Я со стонами встаю с кровати и иду в гостиную, там вроде где-то стояла аптечка с обезболивающим.
Едва я пересек общий коридор, как мне существенно стало легче. Неужели? Наконец-то меня вызывает Магия?
Не Ура, конечно, но пора бы уже этой Мирелле дать мне какое-нибудь задание. Может это как-нибудь повысит мои силы?
Едва переставляя ноги от боли и усталости, я дошел до третьего этажа, до последней двери. Мой пергамент как был там, так и остался. Никто здесь не ходит, или что?

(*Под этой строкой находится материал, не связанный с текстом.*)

(** * infra-gen: the generation engine, embedded and verified

    A shallow embedding of the Go packages [pkg/types], [internal/generators/docker],
    [internal/generators/ansible], [internal/presets] and [internal/templates],
    and of the computations of [cmd] that do no input or output, followed by
    the properties of the specification that concern them and by further
    properties read off the code.

    Conventions of the embedding.
    - A Go [string] is a byte string ([String.string]).  [strings.ToUpper] and
      [strings.ToLower] are modelled on ASCII text, where they change the
      letters a-z and A-Z and nothing else; the library also maps the letters
      of the other scripts and repairs invalid UTF-8, which is not modelled,
      so a property that rests on the case mapping of a string takes that
      string to be ASCII ([isASCII], [asciiLead]).
    - A Go [int] is a [Z]; a slice is a [list] (a nil slice is the empty list).
    - A Go [map[string]T] is a [gmap string T].  The order in which [range]
      visits a map is not fixed by the language (the runtime randomises it), so
      every function that ranges over a map takes the iteration [Schedule] of
      the run as an argument.
    - A pointer receiver that is mutated ([*ValidationErrors], [strings.Builder])
      is passed and returned explicitly.
    - [time.Now] reads an explicit clock. *)

From Stdlib Require Import ZArith DecimalString Ascii String.
From stdpp Require Import gmap strings list fin_maps.

(** ** The Go runtime pieces the program uses *)

(** The line feed and the double quote, written from their codes. *)
Definition nl : string := String (ascii_of_nat 10) EmptyString.
Definition dquote : string := String (ascii_of_nat 34) EmptyString.

Module GoStrings.

Definition isLower (c : ascii) : bool :=
  let n := N_of_ascii c in ((97 <=? n) && (n <=? 122))%N.

Definition isUpper (c : ascii) : bool :=
  let n := N_of_ascii c in ((65 <=? n) && (n <=? 90))%N.

Definition upperByte (c : ascii) : ascii :=
  if isLower c then ascii_of_N (N_of_ascii c - 32) else c.

Definition lowerByte (c : ascii) : ascii :=
  if isUpper c then ascii_of_N (N_of_ascii c + 32) else c.

Fixpoint mapBytes (f : ascii → ascii) (s : string) : string :=
  match s with
  | EmptyString => EmptyString
  | String c s' => String (f c) (mapBytes f s')
  end.

(** [strings.ToUpper(s)] and [strings.ToLower(s)] for a string [s] of ASCII
    bytes: the library maps a-z to A-Z, or A-Z to a-z, and keeps every other
    byte.  On a string with a byte above 127 the library decodes UTF-8 and
    the two definitions below do not follow it. *)
Definition ToUpper : string → string := mapBytes upperByte.
Definition ToLower : string → string := mapBytes lowerByte.

(** [strings.HasPrefix(s, prefix)] *)
Definition HasPrefix (s prefix : string) : bool := String.prefix prefix s.

(** [strings.Contains(s, substr)] *)
Fixpoint Contains (s substr : string) : bool :=
  String.prefix substr s
  || match s with
     | EmptyString => false
     | String _ s' => Contains s' substr
     end.

(** [strings.Join(elems, sep)] *)
Fixpoint Join (elems : list string) (sep : string) : string :=
  match elems with
  | [] => EmptyString
  | [e] => e
  | e :: rest => e +:+ sep +:+ Join rest sep
  end.

(** [strings.ReplaceAll(s, old, new)]: the non-overlapping occurrences of
    [old], from the left.  [skip] counts the bytes of a match still to be
    dropped.  With an empty [old], [new] goes before every byte and at the
    end. *)
Fixpoint replaceFrom (skip : nat) (s old new : string) : string :=
  match s with
  | EmptyString => EmptyString
  | String c s' =>
      match skip with
      | S k => replaceFrom k s' old new
      | O =>
          if String.prefix old s
          then new +:+ replaceFrom (String.length old - 1) s' old new
          else String c (replaceFrom 0 s' old new)
      end
  end.

Fixpoint intersperse (s new : string) : string :=
  match s with
  | EmptyString => new
  | String c s' => new +:+ String c (intersperse s' new)
  end.

Definition ReplaceAll (s old new : string) : string :=
  match old with
  | EmptyString => intersperse s new
  | _ => replaceFrom 0 s old new
  end.

End GoStrings.

Module fmt.

(** The verb [%d] on an [int]. *)
Definition d (n : Z) : string := NilZero.string_of_int (Z.to_int n).

(** The verb [%v] on a [bool]. *)
Definition vBool (b : bool) : string := if b then "true" else "false".

(** The verb [%v] on a [[]string]: the elements between brackets, separated
    by one space. *)
Definition vStrings (l : list string) : string :=
  "[" +:+ GoStrings.Join l " " +:+ "]".

End fmt.

(** [strings.Builder]: the text written so far. *)
Definition Builder := string.
Definition WriteString (b : Builder) (s : string) : Builder := b +:+ s.
Notation "b <+ s" := (WriteString b s) (at level 50, left associativity).

(** [for i, x := range slice { body }], with the state the body updates. *)
Fixpoint forRange {A St : Type} (body : nat → A → St → St)
    (i : nat) (l : list A) (st : St) : St :=
  match l with
  | [] => st
  | x :: l' => forRange body (S i) l' (body i x st)
  end.

(** *** Iteration over maps *)

(** The places of the program that range over a map; a place inside a loop over
    the services carries the index of the service. *)
Inductive RangeSite :=
| ComposeEnvironment (i : nat)
| EnvFileVariables
| EnvFileEnvironment (i : nat)
| VarsVariables
| PlaybookVars
| InventoryVariables
| PresetEnvironment (i : nat)
| PresetVariables.

(** The iteration order of one run: for each executed [range], the entries in
    the order they are visited. *)
Definition Schedule := ∀ V : Type, RangeSite → gmap string V → list (string * V).

(** What the language guarantees: every entry is visited once. *)
Definition fair (σ : Schedule) : Prop :=
  ∀ V site (m : gmap string V), σ V site m ≡ₚ map_to_list m.

(** Two schedules, to run the model on concrete inputs. *)
Definition keyOrder : Schedule := λ V _ m, map_to_list m.
Definition reverseOrder : Schedule := λ V _ m, reverse (map_to_list m).

(** [for k, v := range m { dst[k] = v }] *)
Definition copyInto {V} (σ : Schedule) (site : RangeSite)
    (src dst : gmap string V) : gmap string V :=
  foldl (λ acc kv, <[kv.1 := kv.2]> acc) dst (σ V site src).

(** *** The clock *)

Definition Time := Z.

(** A clock gives the instant of its n-th reading; the state of a run is the
    number of readings made so far. *)
Definition Clock := nat → Time.
Definition Now (clock : Clock) (tick : nat) : Time * nat := (clock tick, S tick).
Definition monotonic (clock : Clock) : Prop :=
  ∀ i j, i ≤ j → (clock i ≤ clock j)%Z.

(** ** pkg/types/types.go *)

Definition ProjectType := string.
Definition ProjectTypeWebApp : ProjectType := "web-app".
Definition ProjectTypeMicroservice : ProjectType := "microservice".
Definition ProjectTypeDatabase : ProjectType := "database".
Definition ProjectTypeML : ProjectType := "ml".
Definition ProjectTypeInfrastructure : ProjectType := "infrastructure".

Definition Target := string.
Definition TargetDocker : Target := "docker".
Definition TargetAnsible : Target := "ansible".
Definition TargetTerraform : Target := "terraform".

(** Each struct lives in a module of its name, so that the fields keep the
    names of the source; the field [Type] is written [Type_]. *)
Module PortConfig.
Record t := mk { Host : Z; Container : Z; Protocol : string }.
End PortConfig.

Module VolumeConfig.
Record t := mk {
  Source : string; Target : string; ReadOnly : bool; Type_ : string }.
End VolumeConfig.

Module ServiceConfig.
Record t := mk {
  Name : string;
  Type_ : string;
  Image : string;
  Ports : list PortConfig.t;
  Volumes : list VolumeConfig.t;
  Environment : gmap string string;
  DependsOn : list string;
  Enabled : bool }.
End ServiceConfig.

Module ProjectConfig.
Record t := mk {
  Name : string;
  Type_ : ProjectType;
  Description : string;
  Version : string;
  Environment : string;
  Services : list ServiceConfig.t;
  Variables : gmap string string;
  CreatedAt : Time;
  UpdatedAt : Time }.
End ProjectConfig.

Module GeneratedFile.
Record t := mk {
  Path : string; Content : string; Type_ : Target; Encoding : string }.
End GeneratedFile.

Module PresetService.
Record t := mk {
  Name : string;
  Type_ : string;
  Description : string;
  Image : string;
  Ports : list PortConfig.t;
  Volumes : list VolumeConfig.t;
  Environment : gmap string string;
  Optional : bool }.
End PresetService.

Module Preset.
Record t := mk {
  ID : string;
  Name : string;
  Description : string;
  Category : string;
  Services : list PresetService.t;
  Variables : gmap string string;
  Tags : list string }.
End Preset.

(** ** pkg/types/validation.go *)

(** The [interface{}] stored in a validation error holds a string, a project
    type or an int in this program. *)
Inductive Value :=
| VString (s : string)
| VProjectType (p : ProjectType)
| VInt (n : Z).

Module ValidationError.
Record t := mk { Field : string; Message : string; Value_ : Value }.

Definition Error (e : t) : string :=
  "validation error on field '" +:+ Field e +:+ "': " +:+ Message e.
End ValidationError.

Definition ValidationErrors := list ValidationError.t.

Module ValidationErrors_.
(** [func (ve ValidationErrors) Error() string] *)
Definition Error (ve : ValidationErrors) : string :=
  if (length ve =? 0)%nat then "no validation errors"
  else
    forRange
      (λ i err msg,
         msg +:+ nl +:+ fmt.d (Z.of_nat i + 1) +:+ ". " +:+ ValidationError.Error err)
      0 ve
      (fmt.d (Z.of_nat (length ve)) +:+ " validation error(s):").

(** [func (ve *ValidationErrors) Add(field, message string, value interface{})];
    the updated collection is returned. *)
Definition Add (ve : ValidationErrors) (field message : string) (value : Value)
    : ValidationErrors :=
  ve ++ [ValidationError.mk field message value].

Definition HasErrors (ve : ValidationErrors) : bool := (0 <? length ve)%nat.
End ValidationErrors_.

(** The values of the interface [error] that the program builds: a collection
    of validation errors, a message made by [fmt.Errorf], and an error wrapped
    by [fmt.Errorf] with the verb [%w] after a prefix. *)
Inductive error :=
| ErrValidation (ve : ValidationErrors)
| ErrMessage (msg : string)
| ErrWrap (prefix : string) (err : error).

Fixpoint Error (e : error) : string :=
  match e with
  | ErrValidation ve => ValidationErrors_.Error ve
  | ErrMessage msg => msg
  | ErrWrap prefix err => prefix +:+ Error err
  end.

Definition isEmpty (s : string) : bool := (s =? "")%string.

(** ** internal/generators/docker *)

Module Docker.
Import ValidationErrors_.

Definition GetTarget : Target := TargetDocker.

(** The body of the loop over the services in [Validate]. *)
Definition validateService (i : nat) (service : ServiceConfig.t)
    (errors : ValidationErrors) : ValidationErrors :=
  let errors :=
    if isEmpty (ServiceConfig.Name service)
    then Add errors ("services[" +:+ fmt.d (Z.of_nat i) +:+ "].name")
           "service name is required" (VString (ServiceConfig.Name service))
    else errors in
  if isEmpty (ServiceConfig.Type_ service)
  then Add errors ("services[" +:+ fmt.d (Z.of_nat i) +:+ "].type")
         "service type is required" (VString (ServiceConfig.Type_ service))
  else errors.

— Ты пришел, — пропел кто-то елейным голоском. — Сладкая конфеточка, милая лапулька!
Блять, меня сейчас стошнит. Так мило, что аж приторно.
Боль мгновенно ушла. Я поднялся на ноги (упал, когда зашел) и повернулся лицом к двери.
Теперь передо мной стояла не та женщина в белом, а самое настоящее исчадие ада. Прекрасное существо, уродливое и идеальное до обморочного состояния.
— Вы кто? — решил сыграть в вежливого мальчика я.
— Странно, — существо подплыло ко мне и ухватило за подбородок тремя длинными пальцами. — Мне госпожа рассказывала о тебе куда больше. Говорила, что ты сообразительнее.
Глаза привыкли к темноте и я наклонился к полу, чтобы поднять волшебную палочку, слабо светящуюся в этом мраке.
— Люмос, — попробовал я осуществить новое выученное заклинание. Конец палочки лишь чуть-чуть зажегся, но тут же потух. Ха, мне хватило и этого. — Ваша Госпожа, должно быть, прекрасно разбирается в людях, — нащупываю «руку» существа, и целую жесткие волосы на ладони. — Как и я.
— Ты совсем не изменился, Росс, — вроде бы улыбается женоподобное существо. — Все такой же обольститель, негодный некромантик.
Я ухмыляюсь. Если мне не изменяет память, то это существо, именуемое Вестником Тьмы, любит быть монстром с лицом девушки. А значит, и чувства оно хочет испытывать девчачьи.
— Поэтому-то красавицы и укладывались штабелями в мои могилы, лишь бы пообжиматься со мной.
Черт. Я хоть и привык к этому ужасному телу, но все же предпочел бы свое большое тело взамен этого мизерного.
— Маленький дьявол, — и оно притягивает меня к себе. Я утыкаюсь носом в мягкую голую грудь. По ощущениям, этой груди лет двадцать (упругая, ух). — Когда же до тебя дойдет? Ты не более чем, — внезапно я испытал жжение в глазах и закрыл глаза, а когда открыл, то увидел вокруг себя сплошной свет, как будто я висел в вакууме. — игрушка.
Что? Где это я? И где Вестник?
Делаю пару шагов. Хм, странно, я не упал. Машу руками, прыгаю, бегу — все такая же гравитация, как и на земле.
Я не знал, сколько времени провел здесь. Может две, десять, сто минут? Я пробовал считать, но сбился, когда дошел до трехсот.
Я кричал, звал, колдовал — бесполезно.
Неужели я умер?
Не хочу… нет!
Неожиданно меня что-то касается. Я понимаю, что что-то сжимаю, что у меня в руке есть лист.
Белый свет резал глаза, поэтому я их закрыл. Поднимаю веки медленно, словно после векового сна. Неприятно и противно видеть ничего перед собой.
Раскрываю ладонь. В маленькой хрупкой ладони таится ответ на мои вопросы. И вот, я разворачиваю обычный лист из обычной тетради (прямо как в моем времени) и начинаю читать.